We’re all aware that the COVID-19 pandemic has accelerated the already rapidly evolving field of digital communication. Whilst the world complied with the ‘stay at home’ message, companies embraced a range of digital tools to maintain collaboration, surveillance and communication. The change of pace is tangible but not so many people are aware of the subtle change of direction.
Prior to the pandemic, digital innovation was driven by the desire to meet customer needs in a more efficient way. Now, the motivators stem from safety concerns, the need for more frequent digital communication, and social distancing regulations. The urgency with which the changes are required, and the potential losses if they are not achieved, has added to the already challenging environment.
What businesses need to know
Digital transformation is no longer something that you can embrace in your own time or put off until you feel like tackling it. It’s no longer an investment that could make you more money – it’s an essential adaption that could be the only thing that makes you any money at all.
It is now essential that you digitise your business to retain the clients you already have and to attract new ones. In order to do that, you need to understand how the dynamics of this sector are changing.
The most influential change is the shift in focus towards health and safety. For the foreseeable future, infection control, workflow and social distancing will mean that our previous office-centred approach to business will have to change. Your digital assets are now part of your infection control initiatives. They will protect your clients and workforce from harm and will help to prevent localised outbreaks. This is also the time to be investigating in new digital technologies such as the Internet of Things, integrated solutions and wearable technology.
Companies that had not embraced digital distribution channels had to start fairly rapidly. In order to survive, they had to find digital ways to reach their client base. However, it is still important to find the most suitable channel for your business and to fully understand the rules and customer expectations that each channel brings with it.
Expertise will also be an issue. If you do not have in-house personnel who can introduce these changes for you, you will need to buy that expertise in. These skills are in great demand at the moment and you may struggle to find software developers, QA outsourcers and other experts at a budget that you can afford.
The pandemic has clearly illustrated how rapidly customer demands can change and how quickly businesses need to respond if they are to survive. Digital solutions can not only integrate e-commerce into your business plan, they can overhaul your customer support, distribution methods, and payment arrangements.
Offices may be empty but communication and collaboration are still key to a successful enterprise and this is where digital transformation is vital. Remote working was possible pre-COVID but now it is essential. Tools such as Zoom may not meet the complex needs of your industry and other innovations such as hybrid clouds and custom software may be required.
Rising to the digital transformation challenge
There’s a lot that companies can do to rise to the digital transformation challenge and thrive in the post-COVID environment. Commitment from everyone in the business is essential and all key players must be highly motivated. It should not be seen as simply a way of beating your competitors, it should be viewed as promoting sustainability and diversification in your field.

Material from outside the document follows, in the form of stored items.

Lemma new_core_ok i c :
  new_core p i = Ok c → moderate p →
  O3Pipeline.cfg_ok c ∧ O3Core.this c = Build_Comp ct_o3core i ∧ O3Core.num_hthreads c = hthreads p ∧
  O3Core.cachel1i c = Build_Comp ct_cachel1i i ∧ O3Core.cachel1d c = Build_Comp ct_cachel1d i ∧
  O3Core.tlbl1i c = Build_Comp ct_tlbl1i i ∧ O3Core.tlbl1d c = Build_Comp ct_tlbl1d i.
Proof.
  intros Hc [Hr Hq Hl _]. unfold new_core, O3Core.make_config in Hc. cbn [c_type] in Hc. cbv beta zeta in Hc.
  pose proof (get_param_u32 p ct_o3core "process_interval" 80) as Hi.
  pose proof (get_param_u32 p ct_o3core "o3queue_max_size" 64) as Hqr. unfold in_u32 in *.
  set (pi := get_param_uint64 _ _ "process_interval" 80) in *.
  apply bind_Ok in Hc as (? & Hnz & Hc).
  assert (pi ≠ 0) as Hz by (intros Hz; unfold ceil_by_y in Hnz; by rewrite Hz in Hnz).
  do 3 apply bind_Ok in Hc as (? & _ & Hc).
  destruct (_ <? 4) eqn:H4; [done|]. injection Hc as <-. split; [|done].
  split; cbn; try apply u32_range; try apply get_param_u32; try lia.
  unfold u32. rewrite Z.mod_small by lia. lia.
Qed.

Lemma new_core_total i : buildable p → ∃ c, new_core p i = Ok c.
Proof.
  intros B. unfold new_core, O3Core.make_config. cbn [c_type]. cbv beta zeta. unfold ceil_by_y.
  rewrite (proj2 (Z.eqb_neq _ _) (bld_interval p B)). cbn.
  rewrite (proj2 (Z.ltb_ge _ _) (bld_rob p B)). by eexists.
Qed.

Lemma new_l1_ok t i c : new_l1 p t i = Ok c →
  CacheL1.latencies_ok c ∧ CacheL1.this c = Build_Comp t i ∧ CacheL1.cachel2 c = l2_of p i.
Proof.
  unfold new_l1, CacheL1.make_config. destruct (_ <? _); [done|]. intros [= <-]. split_and!; [|done..].
  split; cbn; apply get_param_u32.
Qed.

Lemma new_l1_total t i :
  get_param_uint64 p t "set_lsb" 6 ≤ u32 (pts_get_param_uint64 p "pts.l2$.set_lsb" (get_param_uint64 p t "set_lsb" 6)) →
  ∃ c, new_l1 p t i = Ok c.
Proof.
  intros Hle. unfold new_l1, CacheL1.make_config. destruct (_ <? _) eqn:E; [|by eexists].
  exfalso. apply Z.ltb_lt in E. revert E. by apply Z.le_ngt.
Qed.

Lemma new_l2_ok i c : new_l2 p i = Ok c →
  L2Schedule.latencies_ok c ∧ CacheL2.this c = Build_Comp ct_cachel2 i ∧ CacheL2.directory c = Build_Comp ct_directory i ∧
  CacheL2.crossbar c = xbar.
Proof.
  unfold new_l2, CacheL2.make_config. intros (lg & _ & [= <-])%bind_Ok. split_and!; [|done..].
  split; cbn; apply get_param_u32.
Qed.

(** What [create_comps] returns, part by part. *)
Lemma create_comps_parts W :
  create_comps p L = Ok W →
  num_threads_per_l1_cache p = 1 ∧ num_l1_caches_per_l2_cache p ≠ 0 ∧
  mapM (new_core p) (upto (hthreads p)) = Ok (cfg_cores W) ∧
  mapM (new_l1 p ct_cachel1i) (upto (hthreads p)) = Ok (cfg_l1is W) ∧
  mapM (new_l1 p ct_cachel1d) (upto (hthreads p)) = Ok (cfg_l1ds W) ∧
  cfg_tlbl1is W = new_tlb p ct_tlbl1i <$> upto (hthreads p) ∧ cfg_tlbl1ds W = new_tlb p ct_tlbl1d <$> upto (hthreads p) ∧
  mapM (new_l2 p) (upto (num_l2_caches p)) = Ok (cfg_l2s W) ∧
  cfg_dirs W = new_dir p <$> upto (num_l2_caches p) ∧ cfg_mcs W = new_mc p L <$> upto (num_l2_caches p) ∧
  cfg_noc W = new_noc p ∧ connect_comps p (cfg_l2s W) = Ok tt.
Proof.
  unfold create_comps. intros (? & H1 & H)%bind_Ok. destruct (Z.eqb_spec (num_threads_per_l1_cache p) 1); [|done].
  apply bind_Ok in H as (cores & Hcores & H). apply bind_Ok in H as (l1 & Hl1 & H).
  apply bind_Ok in H as (? & H2 & H). destruct (Z.eqb_spec (num_l1_caches_per_l2_cache p) 0); [done|].
  apply bind_Ok in H as (l2 & Hl2 & H). apply bind_Ok in H as ([] & Hc & H). injection H as <-. cbn.
  apply mapM_Ok in Hl1. split_and!; try done; apply mapM_Ok.
  all: apply Forall2_fmap_r; eapply Forall2_impl; [exact Hl1|]; intros i [ci cd] (ci' & Hi & H)%bind_Ok.
  all: apply bind_Ok in H as (cd' & Hd & [= -> ->]); done.
Qed.

Lemma connect_comps_Ok W :
  connect_comps p W = Ok tt ↔
  num_memory_controllers p ⊗₃₂ num_l1_caches_per_l2_cache p ≤ hthreads p ∧
  pts_get_param_str p "pts.noc_type" = "xbar"%string ∧
  ∀ i, 0 ≤ i < hthreads p → ∃ c, vec_get W (i / num_l1_caches_per_l2_cache p) = Ok c.
Proof.
  unfold connect_comps. destruct (Z.ltb_spec (hthreads p) (num_memory_controllers p ⊗₃₂ num_l1_caches_per_l2_cache p)).
  { split; [done|]. intros (? & _). lia. }
  case_bool_decide as Hx; cbn [negb]; [|naive_solver].
  split.
  - intros (cs & Hcs & _)%bind_Ok. split_and!; [done..|]. intros i Hi. apply mapM_Ok in Hcs.
    destruct (lookup_lt_is_Some_2 (upto (hthreads p)) (Z.to_nat i)) as [j Hj]; [unfold upto; rewrite length_seqZ; lia|].
    destruct (Forall2_lookup_l _ _ _ _ _ Hcs Hj) as (c & _ & Hc). unfold upto in Hj. apply lookup_seqZ in Hj as [-> _].
    rewrite Z.add_0_l, Z2Nat.id in Hc by lia. by exists c.
  - intros (_ & _ & Hi). by destruct (mapM_upto_total _ _ Hi) as [cs ->].
Qed.
Theorem final_report s : reportable (parts s) → ∃ out, end_mcsim p cfg s = Ok out.
Proof.
  intros [Ho Hi Hd Hl2 Hdir Hmc]. unfold end_mcsim.
  destruct (each_ok (λ c s, Ok (end_core c s)) (cfg_cores W) (o3cores (parts s))) as [cores ->]; [by eexists|].
  destruct (each_ok (λ c s, Ok (end_tlb c s)) (cfg_tlbl1is W) (tlbl1is (parts s))) as [itlbs ->]; [by eexists|].
  destruct (each_ok (λ c s, Ok (end_tlb c s)) (cfg_tlbl1ds W) (tlbl1ds (parts s))) as [dtlbs ->]; [by eexists|].
  destruct (each_ok (end_l1 p) (cfg_l1is W) (l1is (parts s))) as [li ->].
  { intros c t Hin%elem_of_zip_l. apply end_l1_ok; [done|]. by eapply Forall_forall in Hi. }
  destruct (each_ok (end_l1 p) (cfg_l1ds W) (l1ds (parts s))) as [ld ->].
  { intros c t Hin%elem_of_zip_l. apply end_l1_ok; [done|]. by eapply Forall_forall in Hd. }
  destruct (each_ok (end_l2 p) (cfg_l2s W) (l2s (parts s))) as [l2 ->].
  { intros c t Hin. destruct (zip_Forall2 _ _ _ _ _ Hl2 Hin) as (Hg & Hinv & Hsz). by apply end_l2_ok. }
  destruct (each_ok end_dir (cfg_dirs W) (dirs (parts s))) as [ds ->].
  { intros c t Hin. apply end_dir_ok. exact (zip_Forall2 _ _ _ _ _ Hdir Hin). }
  destruct (each_ok (λ c, end_mc p c (os_page_req_dist (parts s))) (cfg_mcs W) (mcs (parts s))) as [ms ->].
  { intros c t Hin. destruct (zip_Forall2 _ _ _ _ _ Hmc Hin) as (Hb & Hw & Hr). by apply end_mc_ok. }
  by eexists.
Qed.
End Final.

(** *** What the report of an L2 says *)

(** How many ways are in a state. *)
Definition in_state (s : CacheL2.state) (P : coherence_state_type → bool) : Z :=
  Z.of_nat (length (filter (λ e, P (CacheL2.cs_type e) = true) (concat (CacheL2.tags s)))).

Definition exactly (c : coherence_state_type) : coherence_state_type → bool := λ d, bool_decide (d = c).
Definition in_transit (c : coherence_state_type) : bool :=
  match c with cs_invalid | cs_exclusive | cs_shared | cs_modified => false | _ => true end.

(** A modified line whose address is one of the process: the addresses of process [pid]
    begin at [pid * 2 ^ lsb]. *)
Definition dirty_line (g : Cache.geometry) (lsb pid : Z) (set : nat) (e : CacheL2.L2Entry) : Prop :=
  CacheL2.cs_type e = cs_modified ∧ Cache.join_addr g (Z.of_nat set) (CacheL2.tag e) / 2 ^ lsb = pid.
#[local] Instance dirty_line_dec g lsb pid set e : Decision (dirty_line g lsb pid set e) := and_dec _ _.
(* ===== verification/System.v ===== *)
(** * One program on the simulator

    The front end of one process, its page and the server together.  [Backend], behind
    which Frontend.v keeps the other side of the page, is here the loop of main.cc on the
    whole machine.  The server keeps what the thread library relies on ([BackendLaws]), so
    that the theorems of the library hold of a program that runs on the simulator; and the
    instructions of the program reach the cores as they are, one by one and in order. *)

From S2P Require Import Prelude Frontend PthreadScheduler Trace PthreadSim PthreadInv PthreadReach PthreadCalls McSim Server.
Import PTSInterface GlobalEventQueue Machine MachineProofs McSim McSimProofs ProcessDescription Server ServerProofs.

Module System.

Section System.
Context {AD : Addresses} {xed : O3Core.XedCategories} (S : setup) (M : GlobalEventQueue.Machine world) (fuel : nat).
Notation now st := (curr_time (global_q (mcsim_ st))).
Notation threads st := (actives (parts (mcsim_ st))).

(** ** The server as a backend *)

(** The server in its loop, or gone: it has ended or aborted, or is still running after
    its fuel or at the horizon, so that no answer comes.  A program that waits for an
    answer for ever does nothing any more; what is said of it after [Gone], which keeps the
    active threads and the time, is there to make the backend total, and speaks of no run
    of the program. *)
Inductive simulation : Type :=
| Live (st : server)
| Gone (on : gset Z) (time : Z).

(** The fields of the message that the front end reads back. *)
Definition reply_of (a : answer) : reply :=
  match a with
  | ans_switch tid t => {| uint32_t_val := tid; uint64_t_val := t; bool_val := false |}
  | ans_slots n | ans_num_hthreads n => {| uint32_t_val := n; uint64_t_val := 0; bool_val := false |}
  | ans_uint64 v => {| uint32_t_val := 0; uint64_t_val := v; bool_val := false |}
  | ans_bool b => {| uint32_t_val := 0; uint64_t_val := 0; bool_val := b |}
  | ans_none => {| uint32_t_val := 0; uint64_t_val := 0; bool_val := false |}
  end.

Definition gone (msg : PTSMessage) (on : gset Z) (time : Z) : reply * simulation :=
  match msg with
  | pts_set_active h a => (reply_of ans_none, Gone (if a : bool then {[ h ]} ∪ on else on ∖ {[ h ]}) time)
  | pts_resume_simulation _ _ => (reply_of (ans_switch (default 0 (head (elements on))) time), Gone on time)
  | _ => (reply_of ans_none, Gone on time)
  end.

Definition is_active (st : server) (h : Z) : bool :=
  match vec_get (threads st) h with Ok a => a | Err _ => false end.

Definition active_threads (st : server) : gset Z :=
  list_to_set (filter (λ h, is_active st h = true) (upto (Z.of_nat (length (threads st))))).

Definition simulate (msg : PTSMessage) (b : simulation) : reply * simulation :=
  match b with
  | Gone on time => gone msg on time
  | Live st =>
      match serve_with S M fuel msg st with
      | Ok (Answered _ a, st', _) =>
          if (0 <=? now st') && (now st' <? horizon) then (reply_of a, Live st')
          else gone msg (active_threads st) (now st)
      | _ => gone msg (active_threads st) (now st)
      end
  end.

#[export] Instance simulated : Backend simulation := simulate.

(** ** What reaches the simulator *)

(** An instruction as the program executed it. *)
Definition instruction_of (i : PTSInstr) : O3Core.instruction := {|
  O3Core.in_waddr := u64 (waddr i); O3Core.in_wlen := wlen i;
  O3Core.in_raddr := u64 (raddr i); O3Core.in_raddr2 := u64 (raddr2 i); O3Core.in_rlen := rlen i;
  O3Core.in_ip := u64 (ip i); O3Core.category := category i;
  O3Core.isbranch := isbranch i; O3Core.isbranchtaken := isbranchtaken i;
  O3Core.islock := islock i; O3Core.isunlock := isunlock i; O3Core.isbarrier := isbarrier i;
  O3Core.in_rr0 := rr0 i; O3Core.in_rr1 := rr1 i; O3Core.in_rr2 := rr2 i; O3Core.in_rr3 := rr3 i;
  O3Core.in_rw0 := rw0 i; O3Core.in_rw1 := rw1 i; O3Core.in_rw2 := rw2 i; O3Core.in_rw3 := rw3 i |}.
(* ===== verification/Launch.v ===== *)
(** * Starting the front ends (main.cc, EEPthreadSim.cpp)

    [main] starts each process of the run file in its directory and gives its tool the
    options on the command line of Pin; the constructor of [PthreadSim] reads them back.
    That a fork fails, and the process identifiers the parent notes to print a kill command,
    are left to the operating system.

    For three of the options [main] stores the pointer of a temporary string, which is gone
    when [execve] reads the text.  What the storage of the temporaries holds then, [freed],
    is a parameter of the model: nothing is assumed of it. *)

From S2P Require Import Server.
From stdpp Require Import pretty.
From Stdlib Require Import Ascii.
Import ProcessDescription ServerProofs.

Module Launch.
#[local] Open Scope Z_scope.
#[local] Open Scope string_scope.

(** ** Numbers as text *)

Definition to_string (n : Z) : string := pretty n.

Definition digit (c : ascii) : option Z :=
  let n := nat_of_ascii c in
  if ((48 <=? n) && (n <=? 57))%nat then Some (Z.of_nat n - 48) else None.

(** The digits at the start of a string, after the digits read so far. *)
Fixpoint digits (acc : Z) (s : string) : Z :=
  match s with
  | String c s => match digit c with Some d => digits (acc * 10 + d) s | None => acc end
  | EmptyString => acc
  end.

(** [strtol]: white space, a sign, digits; out of range is the nearest [long]. *)
Fixpoint atol (s : string) : Z :=
  match s with
  | String "-" s => Z.max (- 2 ^ 63) (- digits 0 s)
  | String "+" s => Z.min (2 ^ 63 - 1) (digits 0 s)
  | String c s' => if isspace c then atol s' else Z.min (2 ^ 63 - 1) (digits 0 s)
  | EmptyString => 0
  end.

(** [atoi] in the C library at hand is [atol], cut to an [int]. *)
Definition atoi (s : string) : Z := i32 (atol s).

If you fail to monitor your progress, the success of the digital transformation will be impossible to quantify and is less likely to be sustained. Success breeds success and if you can show your team that this is working, it will reinforce their commitment to the project. Surveillance and monitoring require metrics (variables) that can be accurately measured and compared over time. Each business sector will have its own metrics and a brain-storming session may be required to choose the most appropriate.
Be prepared for there to be some push back. Digital transformations disrupt traditional workflows and established ways of doing things and some colleagues may find this stressful. It is worth putting the effort in to get everyone on board and excited about the project. If you can prove that it is working, this will help.
To sum up, digital transformation is not new and was not triggered by COVID. It has been going on for years. However, the pandemic has shifted both the speed and direction of that transformation. There are also new challenges to overcome. Nevertheless, with a clear plan and with the commitment of everyone in the team, your business can rise to the challenge and thrive in these challenging times.